Rausing's curse, according to his defence team, was his economic circumstances and upbringing that had given him unusually strong "social anxiety, feelings of inferiority" and a tendency to "medicate by drug taking".
He had been totally dependent on his wife, the daughter of a wealthy Pepsi executive, who was virtually his only human contact.
Just before her death, she had returned from a clinic in California to Britain because of concerns about his health and had wanted to take him back to America. He had not been able to go first time round because he could not find his passport.
She confided her worries about her husband's chaotic lifestyle during a meeting with an adviser, but within days she herself had died from heart failure coupled with the effect of drugs. A post-mortem examination revealed traces of cocaine and amphetamines and the pacemaker fitted inside her body suggested the date of her death was on 7 May. She will now be buried in the US.
Rausing, 49, told police that he suffered a breakdown and was unable to confront the reality of her death after 19 years of marriage. He used deodorising powder to try to mask the smell after leaving his wife's body under clothing and black plastic sacks.

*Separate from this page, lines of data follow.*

(** A packet whose header text says all of it *)
Record printable (p : dpacket) : Prop := {
  pr_header : header_ok p;
  pr_bytes : bytes_ok (packet_data p);
  pr_op : GetOption p "op" ∈ [[0]; [1]; [2]];
  pr_chaddr : drop 6 (GetOption p "chaddr") = py_repeat 0 10;
  pr_sname : GetOption p "sname" = py_repeat 0 64;
  pr_file : GetOption p "file" = py_repeat 0 128
}.
Lemma field_data p name b len : header_ok p -> bytes_ok (packet_data p) -> DhcpFields !! name = Some (b, len) ->
  length (GetOption p name) = Z.to_nat len /\ Forall byte_ok (GetOption p name).
Proof.
  intros Hh Hb Hf. pose proof (get_field_accepted p name b len Hh Hf) as Ha. unfold accepts in Ha. rewrite Hf in Ha. apply Z.eqb_eq in Ha. split; [unfold zlen in Ha; lia|].
  unfold GetOption. rewrite Hf. unfold slice. apply Forall_take, Forall_drop. exact Hb.
Qed.
Lemma field_printed p name : printable p -> name ∈ printed_fields -> exists t, field_text name (GetOption p name) = Ret t /\
  _OptionsToBinary (lit name) (t ++ [10]) = Ret (if decide (name ∈ ["sname"; "file"]) then None else Some (GetOption p name)).
Proof.
  intros [Hh Hb _ Hc _ _] Hn. assert (Hlen : forall b len, DhcpFields !! name = Some (b, len) -> length (GetOption p name) = Z.to_nat len /\ Forall byte_ok (GetOption p name)) by (intros; by eapply field_data).
  repeat (apply elem_of_cons in Hn as [->|Hn]; [edestruct Hlen as [Hl Hok]; [reflexivity|]; revert Hl Hok|]); [..|by apply elem_of_nil in Hn].
  all: clear Hlen.
  1-10: clear Hc; destruct (GetOption p _) as [|a [|b [|c [|d [|]]]]]; intros Hl Hok; try discriminate Hl; rewrite !Forall_cons in Hok; destruct_and!.
  11-13: intros Hl Hok.
  1-3: eexists; apply field_int; [set_solver|done].
  1: eexists; by apply field_xid.
  1-2: eexists; apply field_int2; [set_solver|done|done].
  1-4: eexists; apply field_ipv4; [set_solver|done..].
  - rewrite <- (take_drop 6 (GetOption p "chaddr")), Hc. eexists. apply field_chaddr; [rewrite length_take; lia|by apply Forall_take].
  - eexists. split; reflexivity.
  - eexists. split; reflexivity.
Qed.
Definition unread : list string := ["sname"; "file"].
Lemma printed_names name : name ∈ printed_fields -> plain_name name = true /\ exists b len, DhcpFields !! name = Some (b, len) /\ 0 < len.
Proof.
  intros Hin%list_elem_of_In.
  assert (H : plain_name name && match DhcpFields !! name with Some (_, len) => 0 <? len | None => false end = true).
  { revert name Hin. apply forallb_forall. by vm_compute. }
  apply andb_true_iff in H as [H1 H2]. split; [done|]. destruct (DhcpFields !! name) as [[b len]|]; [|done]. exists b, len. split; [done|lia].
Qed.
(** A line that reads as a value for its field sets it. *)
Lemma add_field name t v b len q : header_ok q -> plain_name name = true -> DhcpFields !! name = Some (b, len) -> 0 < len -> zlen v = len ->
  _OptionsToBinary (lit name) (t ++ [10]) = Ret (Some v) ->
  exists q', AddLine (line_of name t) q = (Ret tt, q') /\ header_ok q' /\ forall n, GetOption q' n = if decide (n = name) then v else GetOption q n.
Proof.
  intros Hq Hpl Hf Hpos Hv Hbin. rewrite add_line by done. unfold pm_bind at 1, pm_lift. rewrite Hbin.
  destruct v as [|x v]; [unfold zlen in Hv; cbn in Hv; lia|]. destruct (set_option_spec name (x :: v) q Hq) as [Hq1 Hg1].
  assert (Hacc : accepts name (x :: v) = true) by (unfold accepts; rewrite Hf; by apply Z.eqb_eq).
  assert (Hret : (SetOption name (x :: v) q).1 = Ret true).
  { unfold SetOption. rewrite Hf. by rewrite (proj2 (Z.eqb_eq _ _) Hv). }
  unfold pm_bind. destruct (SetOption name (x :: v) q) as [r q1]. cbn [fst snd] in *. subst r. exists q1. split; [done|]. split; [done|].
  intros n. rewrite Hg1. repeat destruct (decide _); naive_solver.
Qed.
Lemma field_lines_read p l : printable p -> Forall (fun name => name ∈ printed_fields) l -> exists lines, field_lines p l = Ret lines /\
  forall q, header_ok q -> exists q', add_lines lines q = (Ret tt, q') /\ header_ok q' /\
    forall n, GetOption q' n = if decide (n ∈ l /\ n ∉ unread) then GetOption p n else GetOption q n.
Proof.
  intros Hp. induction 1 as [|name l Hname _ (lines & IHl & IH)].
  { exists []. split; [done|]. intros q Hq. exists q. split; [done|]. split; [done|]. intros n. rewrite decide_False; [done|]. intros [H _]. by apply elem_of_nil in H. }
  destruct (field_printed p name Hp Hname) as (t & Ht & Hbin). exists (line_of name t :: lines). cbn [field_lines]. rewrite Ht. cbn [res_bind]. rewrite IHl. split; [done|].
  intros q Hq. cbn [add_lines]. unfold pm_bind at 1. destruct (printed_names name Hname) as (Hpl & b & len & Hf & Hpos).
  destruct (decide (name ∈ ["sname"; "file"])) as [Hu|Hu].
  - rewrite add_line by done. unfold pm_bind at 1, pm_lift. rewrite Hbin. destruct (IH q Hq) as (q' & Hadd & Hq' & Hget). exists q'. split; [exact Hadd|]. split; [done|].
    intros n. rewrite Hget. apply decide_ext. rewrite elem_of_cons. naive_solver.
  - destruct (field_data p name b len (pr_header p Hp) (pr_bytes p Hp) Hf) as [Hlen _].
    destruct (add_field name t (GetOption p name) b len q) as (q1 & -> & Hq1 & Hg1); try done; [unfold zlen; lia|].
    destruct (IH q1 Hq1) as (q' & Hadd & Hq' & Hget). exists q'. split; [exact Hadd|]. split; [done|].
    intros n. rewrite Hget, Hg1. destruct (decide (n = name)) as [->|Hne].
    + rewrite (decide_True (P := name ∈ name :: l /\ _)) by (split; [by left|done]). by case_decide.
    + apply decide_ext. rewrite elem_of_cons. naive_solver.
Qed.
(** [C18] The header of a packet that is printed is read back line by line: every field has the value it had, for a request or a reply
    with a hardware address of six bytes and without server name and file, which are not read. *)
Theorem header_read_back p : printable p -> exists lines q, header_lines p = Ret lines /\ add_lines lines new_packet = (Ret tt, q) /\
  forall name, is_Some (DhcpFields !! name) -> GetOption q name = GetOption p name.
Proof.
  intros Hp. destruct (field_lines_read p printed_fields Hp) as (lines & Hl & Hadd); [by apply Forall_forall|].
  assert (Hop : exists a name, GetOption p "op" = [a] /\ assoc DhcpFieldsName_op (py_str a) = Some name /\ _OptionsToBinary (lit "op") (lit name ++ [10]) = Ret (Some [a])).
  { pose proof (pr_op p Hp) as Ho. repeat (apply elem_of_cons in Ho as [->|Ho]; [by do 2 eexists|]). by apply elem_of_nil in Ho. }
  destruct Hop as (a & name & Ha & Hn & Hbin). unfold header_lines. rewrite Ha. change (py_index [a] 0) with (Ret a). cbn [res_bind]. rewrite Hn. cbn [of_option res_bind]. rewrite Hl.
  assert (Hnew : header_ok new_packet) by (by split).
  destruct (add_field "op" (lit name) [a] 0 1 new_packet) as (q1 & Hq1 & Hok1 & Hg1); try done.
  destruct (Hadd q1 Hok1) as (q & Hq & _ & Hg). do 2 eexists. split; [reflexivity|]. split.
  - cbn [add_lines]. unfold pm_bind at 1. change (AddLine (lit "# Header fields" ++ [10]) new_packet) with (Ret tt : res unit, new_packet). cbn iota. unfold pm_bind at 1. by rewrite Hq1.
  - intros n Hsome. rewrite Hg, Hg1. destruct (decide (n ∈ unread)) as [Hu|Hu].
    + rewrite decide_False by naive_solver. unfold unread in Hu. apply elem_of_cons in Hu as [->|Hu]; [by rewrite (pr_sname p Hp)|].
      apply list_elem_of_singleton in Hu as ->. by rewrite (pr_file p Hp).
    + case_decide as Hd; [done|]. destruct (decide (n = "op")) as [->|Hne]; [done|]. exfalso. apply Hd. split; [|done].
      destruct Hsome as [f Hf]. apply field_in, (list_elem_of_fmap_2 fst) in Hf.
      change (DhcpFields_list.*1) with ("op" :: printed_fields) in Hf. by apply elem_of_cons in Hf as [?|?].
Qed.
Definition demo_reply : dpacket :=
  DPacket ([2; 1; 6; 0; 222; 173; 190; 239; 0; 4; 128; 0] ++ [10; 0; 0; 1; 10; 0; 0; 2; 10; 0; 0; 3; 0; 0; 0; 0] ++ [0; 22; 62; 171; 205; 239] ++ py_repeat 0 10 ++ py_repeat 0 192 ++ MagicCookie) ∅.
Lemma header_read_back_witness : exists lines q, header_lines demo_reply = Ret lines /\ add_lines lines new_packet = (Ret tt, q) /\ GetOption q "chaddr" = [0; 22; 62; 171; 205; 239] ++ py_repeat 0 10.
Proof.
  destruct (header_read_back demo_reply) as (lines & q & Hl & Hq & Hg).
  - split; [by split|by apply (bool_decide_unpack _); vm_compute|apply (bool_decide_unpack _); by vm_compute|by vm_compute..].
  - exists lines, q. split; [done|]. split; [done|]. rewrite Hg by (by eexists). by vm_compute.
Defined.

"I know it sounds selfish but I just didn't want her to leave," he told a doctor, Mike McPhillips, who compiled a report on his state of mind.
Eva's death was only discovered after police arrested him when he was caught driving erratically under the influence of a cocktail of drugs including cocaine and morphine, Isleworth Crown Court in west London heard yesterday.
Police found drugs paraphernalia inside the car and a substantial amount of mail for Mrs Rausing, who had returned to London on 29 April.
Unsatisfied by his answers, police decided to search the house. By chance, Mrs Rausing's parents, Tom and Nancy Kemeny, arrived at around the same time.
Going up in a lift inside the house, police noticed the unmistakeable smell of decomposition. They discovered Mrs Rausing's body in the annexe used only by the couple that was behind a locked door and sealed with industrial tape to try to prevent any outsiders from coming in.
Rausing later told Dr McPhillips that he felt numb and has no recollection of what happened for 10 to 12 days after his wife's death. He said she was looking "quite restful" and he, "like a small child, could not face up to telling anyone else that she had died," said his defence counsel Alexander Cameron, QC.
He accepted he had acted in a "cowardly fashion" although his wife's family had been "forgiving and supportive". Both sets of parents had long been forced to address the couple's struggles. Mr Kemeny described Rausing as a "wonderful father, a wonderful man, a good person – but also very ill".
After an earlier court hearing, Rausing's parents issued a statement saying Eva's death is "a reminder of the distorted reality of drug addiction".
They added: "They desperately hope that their dear son, Hans, may find the strength to begin the long and hard journey of detoxification and rehabilitation."